The Dignity of Living

Everyone talks about the dignity of dying, but what about the dignity of living?

Are you looking forward to aging and retirement? Do you look forward to using the types of products people are forced to accept as they age? Bryce Rutter, PhD, IDSA—founder and CEO of Metaphase, and IDSA International Design Excellence Awards 2017 juror—finds that just because someone grows old, it does not mean that their need for good design erodes, or that they love their aluminum walker modified with tennis balls or their hideous reading devices.

Nor are drug packaging and self-medication devices easy-to-use and intuitive. Instead, everything about these products continuously reminds seniors that they are aging and need help—and more tragically—erodes their sense of dignity and self-worth.

Silver Tsunami

As we continue to make incredible advances in medicine, in far too many cases the state-of-the-art in healthcare being delivered to aging consumers overshadows the fundamental principle that drives good,  humanistic design—the importance of the human factor. All the technology in the world cannot save a product that is hard to use, confusing, tiring and grinds away independence. There is a lack of empathetic design solutions for the aging population, and a tsunami of need like never before.

According to a 2015 United States Census Bureau report, baby boomers—people between the ages of 45 to 65—are currently the second largest generational cohort with more than 75 million people and make up nearly 25 percent of the population. The number of people 85+ years old will increase from six million to 20 million in the next two decades. And 10,000 people a day will turn 65 years old for the next two decades.

On top of these significant changes in the demographics of our society, people entering retirement are doing so with the highest levels of disposable income in history and greatest awareness of what constitutes good design. Their bar is significantly higher and they have a low tolerance for poor quality products.

Designing for Psychographics

Demographics identify who you are designing for, but designing for psychographics requires identifying how people think, feel and behave when they interact with a product. As people age, they require products designed with insight so they work well for the older user.

Think about the best-designed product that you own. How does this product make you feel every time you use it? Does everything about it seem to be specifically designed for you and you alone? Its weight, balance, materials and textures feel perfect; it sounds just right, not cheap or irritating and its form, balance, color and visual rhythm look beautiful. It also creates an emotional connection that makes you feel good about yourself, happy when you use it—and in many cases becomes a seamless extension of your body.

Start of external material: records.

(** [wavToSamples] of [wav-utils.ts].  [bytesPerSample] is
    [bitsPerSample / 8], a fraction for the sample sizes that the loop
    rejects before it uses it; it is written [bitsPerSample / 8] where it
    is whole.  [numSamples] is NaN or [Infinity] when a header announces
    no channel or no bit per sample: three cases, spelled out. *)
Definition wavToSamples (fuel : nat) (buffer : list Z) : result (RawAudio F) :=
  let offset := 0 in
  (* Read RIFF header *)
  let riff := readString buffer offset 4 in
  let offset := offset + 4 in
  if negb (riff =? "RIFF")%string
  then Throw (Error "Not a valid WAV file (missing RIFF header)") else
  fileSize <- getUint32 buffer offset ;;
  let offset := offset + 4 in
  let wave := readString buffer offset 4 in
  let offset := offset + 4 in
  if negb (wave =? "WAVE")%string
  then Throw (Error "Not a valid WAV file (missing WAVE header)") else
  (* Read fmt chunk *)
  let fmtChunk := readString buffer offset 4 in
  let offset := offset + 4 in
  (* Skip any non-fmt chunks *)
  '(_, offset) <-
    while_ fuel (fun '(fmtChunk, _) => negb (fmtChunk =? "fmt ")%string)
      (fun '(_, offset) =>
        chunkSize <- getUint32 buffer offset ;;
        let offset := offset + 4 in
        let offset := offset + chunkSize in
        let fmtChunk := readString buffer offset 4 in
        let offset := offset + 4 in
        Ok (fmtChunk, offset))
      (fmtChunk, offset) ;;
  fmtSize <- getUint32 buffer offset ;;
  let offset := offset + 4 in
  audioFormat <- getUint16 buffer offset ;;
  let offset := offset + 2 in
  numChannels <- getUint16 buffer offset ;;
  let offset := offset + 2 in
  sampleRate <- getUint32 buffer offset ;;
  let offset := offset + 4 in
  byteRate <- getUint32 buffer offset ;;
  let offset := offset + 4 in
  blockAlign <- getUint16 buffer offset ;;
  let offset := offset + 2 in
  bitsPerSample <- getUint16 buffer offset ;;
  let offset := offset + 2 in
  (* Skip any extra fmt bytes *)
  let offset := offset + (fmtSize - 16) in
  (* Find data chunk *)
  let dataChunk := readString buffer offset 4 in
  let offset := offset + 4 in
  '(_, offset) <-
    while_ fuel (fun '(dataChunk, _) => negb (dataChunk =? "data")%string)
      (fun '(_, offset) =>
        chunkSize <- getUint32 buffer offset ;;
        let offset := offset + 4 in
        let offset := offset + chunkSize in
        if offset >=? blen buffer
        then Throw (Error "No data chunk found in WAV file") else
        let dataChunk := readString buffer offset 4 in
        let offset := offset + 4 in
        Ok (dataChunk, offset))
      (dataChunk, offset) ;;
  dataSize <- getUint32 buffer offset ;;
  let offset := offset + 4 in
  (* Read audio data *)
  if numChannels * bitsPerSample =? 0 then
    if dataSize =? 0 then
      (* numSamples is NaN: empty arrays, no iteration *)
      Ok (mkRawAudio (repeat [] (Z.to_nat numChannels)) sampleRate)
    else if numChannels =? 0 then
      (* numSamples is Infinity and the inner loop is empty: the outer loop never ends *)
      Throw OutOfFuel
    else
      (* new Float32Array(Infinity) *)
      Throw (RangeError "Invalid typed array length")
  else
  let numSamples := 8 * dataSize / (numChannels * bitsPerSample) in
  (* Create single buffer to hold all channel data *)
  buffer_data <- alloc (numChannels * numSamples) ;;
  (* Convert samples to float32 [-1, 1] *)
  '(buffer_data, _) <-
    forM 0 numSamples (fun s acc =>
      forM 0 numChannels (fun c '(buffer_data, offset) =>
        sample <- readSample buffer audioFormat bitsPerSample offset ;;
        Ok (aset buffer_data (c * numSamples + s) sample, offset + bitsPerSample / 8)) acc)
      (buffer_data, offset) ;;
  (* Create separate Float32Array views for each channel *)
  channelData <-
    forM 0 numChannels (fun c channelData =>
      channel <- aview buffer_data (c * numSamples) numSamples ;;
      Ok (channelData ++ [channel])) [] ;;
  Ok (mkRawAudio channelData sampleRate).

(** [samplesToWav] of [wav-utils.ts]; the sample rate is an integer. *)
Definition samplesToWav (channelData : list (list F)) (sampleRate : Z) (asFloat : bool)
  : result (list Z) :=
  let channels := alen channelData in
  match channelData with
  | [] => Throw (TypeError "Cannot read properties of undefined")
  | channel0 :: _ =>
      let samples := alen channel0 in
      let bitsPerSample := if asFloat then 32 else 16 in
      let bytesPerSample := bitsPerSample / 8 in
      let audioFormat := if asFloat then 3 else 1 in (* 3 = IEEE float, 1 = PCM *)
      let dataSize := samples * channels * bytesPerSample in
      let fileSize := 36 + dataSize in
      let buffer := bzeros (44 + dataSize) in
      let offset := 0 in
      (* RIFF header *)
      let buffer := writeString buffer "RIFF" offset in
      let offset := offset + 4 in
      buffer <- setUint32 buffer offset fileSize ;;
      let offset := offset + 4 in
      let buffer := writeString buffer "WAVE" offset in
      let offset := offset + 4 in
      (* fmt chunk *)
      let buffer := writeString buffer "fmt " offset in
      let offset := offset + 4 in
      buffer <- setUint32 buffer offset 16 ;; (* fmt chunk size *)
      let offset := offset + 4 in
      buffer <- setUint16 buffer offset audioFormat ;;
      let offset := offset + 2 in
      buffer <- setUint16 buffer offset channels ;;
      let offset := offset + 2 in
      buffer <- setUint32 buffer offset sampleRate ;;
      let offset := offset + 4 in
      buffer <- setUint32 buffer offset (sampleRate * channels * bytesPerSample) ;; (* byte rate *)
      let offset := offset + 4 in
      buffer <- setUint16 buffer offset (channels * bytesPerSample) ;; (* block align *)
      let offset := offset + 2 in
      buffer <- setUint16 buffer offset bitsPerSample ;;
      let offset := offset + 2 in
      (* data chunk *)
      let buffer := writeString buffer "data" offset in
      let offset := offset + 4 in
      buffer <- setUint32 buffer offset dataSize ;;
      let offset := offset + 4 in
      (* Write audio data (interleaved) *)
      '(buffer, _) <-
        forM 0 samples (fun s acc =>
          forM 0 channels (fun c '(buffer, offset) =>
            let sample := aget (nth (Z.to_nat c) channelData []) s in
            buffer <-
              (if asFloat then setFloat32 buffer offset sample
               else
                 (* Convert float [-1, 1] to int16 [-32768, 32767] *)
                 let clampedSample := fmax (of_Z (-1)) (fmin (of_Z 1) sample) in
                 let int16Sample := fround (fmul clampedSample (of_Z 32767)) in
                 setInt16 buffer offset int16Sample) ;;
            Ok (buffer, offset + bytesPerSample)) acc)
          (buffer, offset) ;;
      Ok buffer
  end.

It is through the potency of great product design that we can have a profound impact on quality of life for everyone with products that allow people to age in place with dignity and respect. Products should be a joy and pleasure to use as they effectively compensate for those physical or cognitive declines that tend to occur as we age.

Sensory Signatures

Brands that break down barriers of design for boomers who have issues with vision, dexterity and hearing—the sensory signatures of product experience—also leverage the market. When a brand recognizes the strategic potency of good design, the direct impact on financial success is inherent. Those brands have created new product categories, redefined industry standards, built cult-like brand loyalty, exceeded all financial projections and changed markets forever. The success of this exclusive club of highly successful brands is linked directly to its ability to make a meaningful and valued connection with customers. These brands have studied and designed each and every aspect of the user experience—from product to packaging to instructions to their mobile interface—to create a comprehensive model and not just a singular product. They have designed the total ecosystem that surrounds the product and done so in a user-centric fashion that addresses all sensory modalities.

This is the model for not only developing spectacularly successful designs that drive shareholder value, but also for allowing designers to create products that allow people to age gracefully with dignity and vitality.